East Africa

Team information
- Established: 1951
- Last match: v Kenya at Tamworth, England; 27 June 1986

International Cricket Council
- ICC status: Former member (1966–1989)
- ICC region: Africa

One Day Internationals
- First ODI: v New Zealand at Edgbaston, Birmingham; 7 June 1975
- Last ODI: v England at Edgbaston, Birmingham; 14 June 1975
- ODIs: Played / Won/Lost
- Total: 3 / 0/3
- World Cup appearances: 1 (first in 1975)
- Best result: Group stage

= East Africa cricket team =

Multi-national group of players of the bat-and-ball game

The East Africa cricket team was a multi-national cricket team representing the countries of Uganda, Kenya, Tanzania and Zambia. Their first game was against Rhodesia in 1951. East Africa appeared in the 1975 World Cup and the 1979, 1982 and 1986 ICC Trophies. In the last two of these Kenya was represented in its own right, so that East Africa was effectively a Ugandan, Tanzanian and Zambian team.

East Africa was an associate member of the ICC from 1966 to 1989, after which its place was taken by East and Central Africa.

==History==
Cricket in the area began following British colonisation in the late nineteenth century. Most games were played on an 'officials vs settlers' basis initially, with no inter-territorial games being played. After the influx of Indian labourers into Africa to build the region's railway network the popularity of cricket expanded and by the end of World War II was one of the most played sports in the area. Consequently, the East Africa Cricket Conference was founded in 1951 as the governing body for cricket in the region. It administered the inter-colonial matches between its initial three member countries of Kenya, Uganda, Tanganyika. Later that year a combined team of the East African countries hosted a tour by the Rhodesian cricket team.

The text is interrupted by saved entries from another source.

(** * IntaSend Go client: transport core, client construction and the
    resource operations.

    A shallow embedding of [intasend.go], [http.go], the options file, the
    error types, and the operations of [wallet.go], [collection.go],
    [checkout.go], the payout file, [paymentlink.go] and [refund.go],
    followed by the properties checked against them: first those the
    specification states, then further properties of the code.

    Conventions.
    - Go's [int] and [time.Duration] are signed 64-bit integers (the [gc]
      toolchain on 64-bit targets); they are carried in [Z] and every
      arithmetic operation of the source is followed by [wrap64].
    - Go strings are byte strings; they are carried as [string].
    - [float64] is the IEEE binary64 type [PrimFloat.float].
    - [encoding/json], [net/url] and the network are outside the repository:
      encoding of the request structs follows their [json] tags down to a
      JSON document ([JSON]); decoding of responses, URL parsing and the
      answers of the remote side are parameters of the development.
    - [log.Printf] output (the [debug] flag) is not recorded: it never feeds
      back into control flow. *)

From Stdlib Require Import ZArith String List Bool Lia PrimFloat DecimalString.
From stdpp Require Import gmap strings.
Import ListNotations.

#[local] Set Warnings "-register-all".

Local Open Scope string_scope.
Local Open Scope Z_scope.

(** ** Go machine integers *)

Definition int64_min : Z := - 2 ^ 63.
Definition int64_max : Z := 2 ^ 63 - 1.

(** Two's-complement wrap-around of a mathematical integer into [int64]. *)
Definition wrap64 (z : Z) : Z := (z + 2 ^ 63) mod 2 ^ 64 - 2 ^ 63.

Definition in_int64 (z : Z) : Prop := int64_min <= z <= int64_max.

(** [x << s] on [int64] for a shift count [s >= 0]: bits shifted past the
    width are lost, so counts of 64 and more give 0. *)
Definition shl64 (x s : Z) : Z := wrap64 (Z.shiftl x s).

(** [x * y] on [int64]. *)
Definition mul64 (x y : Z) : Z := wrap64 (x * y).

(** [time.Duration]: nanoseconds in an [int64]. *)
Definition Duration : Type := Z.
Definition Second : Duration := 1000000000.

(** ** Strings *)

(** [strings.HasPrefix(s, prefix)]. *)
Definition HasPrefix (s prefix : string) : bool := String.prefix prefix s.

(** [s == ""]. *)
Definition isEmpty (s : string) : bool := String.eqb s "".

(** ** JSON documents *)

Inductive jsonError : Type :=
| UnsupportedValue (what : string)
| SyntaxError (what : string)
| UnmarshalTypeError (what : string).

Inductive JSON : Type :=
| JNull
| JBool (b : bool)
| JNumber (f : float)
| JString (s : string)
| JArray (items : list JSON)
| JObject (members : list (string * JSON)).

(** The value of member [k] of an object (the first one of that name). *)
Fixpoint members_lookup (k : string) (ms : list (string * JSON)) : option JSON :=
  match ms with
  | [] => None
  | (k', v) :: rest => if String.eqb k k' then Some v else members_lookup k rest
  end.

East Africa's next recorded match was in 1956 against a visiting Pakistani XI. Under the captaincy of Denis Dawson (brother of South African test player Ossie Dawson) the East Africans were defeated in a 3-day match by 8 wickets. The next year in a match against the touring Sunder Cricket Club the East Africans were defeated by 9 wickets. In 1958 a South African team of non-European players toured the region and played one match against East Africa in Nairobi. This time captained by Malcolm Ronaldson, a former first-class player for Eastern Province, East Africa was beaten in the three day match by the South African Non-Europeans by 7 wickets.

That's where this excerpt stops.